For, both the statement and the mutation so opened have been set aside by the Assistant Settlement Officer vide order dated 31.7.1985. Therefore, the petitioner cannot derive any benefit from the statement made by his father. 9. The Board has also correctly noted that the partition deed dated 31.5.1960 is an unregistered document. Therefore, it cannot be read in evidence.
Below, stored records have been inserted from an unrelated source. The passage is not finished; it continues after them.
(** C8, amended.  For a failure event whose tool use id is registered, in
    a state reached by any events.  Single-trace and by-agent modules: the
    hook returns, stores the error text cut at 10,000 characters as
    [tool.error], marks [tool.success] false, records an exception carrying
    the error text, sets status ERROR (with the error text cut at 256
    characters as message), closes the span, and removes the id from the
    registry.  Individual-traces module: the hook returns, stores the
    duration, marks [tool.success] false, sets status ERROR with the fixed
    message "Tool execution failed", closes the span and removes the id; it
    leaves [tool.error] and the exceptions of the span as they were. *)
Theorem tool_failure_handling (t : list SpanRecord) (events : list Event)
    (input : HookInput) :
  is_event input "PostToolUseFailure" = true ->
  (forall tc st d,
     SingleTrace.reached t events = Some (tc, st) ->
     Map_get (tool_use_id input) (SingleTrace.toolSpans st) = Some d ->
     let out := SingleTrace.hooks tc PostToolUseFailure input st in
     let failed := mkStatus ERROR (Some (truncate (error_text input) 256)) in
     out.1 = Normal (mkOutput true) ∧
     Map_get (tool_use_id input) (SingleTrace.toolSpans out.2) = None ∧
     exists r, SingleTrace.st_tracer out.2 !! SingleTrace.span d = Some r ∧
       span_attributes r !! "tool.error"
         = Some (AttrJs (JString (truncate (error_text input) MAX_ATTRIBUTE_LENGTH))) ∧
       span_attributes r !! "tool.success" = Some (AttrBoolean false) ∧
       last (span_exceptions r) = Some (error_text input) ∧
       span_status r = failed ∧
       span_ended r = [failed]) ∧
  (forall tc st d,
     ByAgent.reached t events = Some (tc, st) ->
     Map_get (tool_use_id input) (ByAgent.toolSpans st) = Some d ->
     let out := ByAgent.hooks tc PostToolUseFailure input st in
     let failed := mkStatus ERROR (Some (truncate (error_text input) 256)) in
     out.1 = Normal (mkOutput true) ∧
     Map_get (tool_use_id input) (ByAgent.toolSpans out.2) = None ∧
     exists r, ByAgent.st_tracer out.2 !! ByAgent.span d = Some r ∧
       span_attributes r !! "tool.error"
         = Some (AttrJs (JString (truncate (error_text input) MAX_ATTRIBUTE_LENGTH))) ∧
       span_attributes r !! "tool.success" = Some (AttrBoolean false) ∧
       last (span_exceptions r) = Some (error_text input) ∧
       span_status r = failed ∧
       span_ended r = [failed]) ∧
  (forall d,
     let st := IndividualTraces.reached t events in
     Map_get (tool_use_id input) (IndividualTraces.toolSpans st) = Some d ->
     let out := IndividualTraces.hooks PostToolUseFailure input st in
     let failed := mkStatus ERROR (Some "Tool execution failed") in
     out.1 = Normal (mkOutput true) ∧
     Map_get (tool_use_id input) (IndividualTraces.toolSpans out.2) = None ∧
     exists r0 r,
       IndividualTraces.st_tracer st !! IndividualTraces.span d = Some r0 ∧
       IndividualTraces.st_tracer out.2 !! IndividualTraces.span d = Some r ∧
       span_attributes r !! "duration_ms"
         = Some (AttrNumber
                   (IndividualTraces.st_clock st - IndividualTraces.startTime d)%Z) ∧
       span_attributes r !! "tool.success" = Some (AttrBoolean false) ∧
       span_attributes r !! "tool.error" = span_attributes r0 !! "tool.error" ∧
       span_exceptions r = span_exceptions r0 ∧
       span_status r = failed ∧
       span_ended r = [failed]).
Proof.
  intros Hev. split; [|split].
  - intros tc st d Hreach Hget. apply single_reached_Inv in Hreach.
    now apply SingleTraceFacts.single_tool_failure_found.
  - intros tc st d Hreach Hget. apply by_agent_reached_Inv in Hreach.
    now apply ByAgentFacts.by_agent_tool_failure_found.
  - intros d st Hget.
    apply IndividualTracesFacts.individual_tool_failure_found;
      [apply individual_reached_Inv | exact Hev | exact Hget].
Qed.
Hence, no reliance can be placed on the same. 10. Since the Board has meticulously discussed the entire evidence, this Court does not find any perversity and illegality in the judgment dated 26.8.1993. As for as the judgment dated 15.10.1993 is concerned, suffice it to say that the Board has correctly observed that no ground was made out for reviewing the order dated 26.8.1993. Therefore, the Board was justified in dismissing the review petition. 11. In the light of these facts and circumstances and for the reasons stated above, this writ petition is devoid of any merit. It is, hereby, dismissed. There shall be no order as to costs.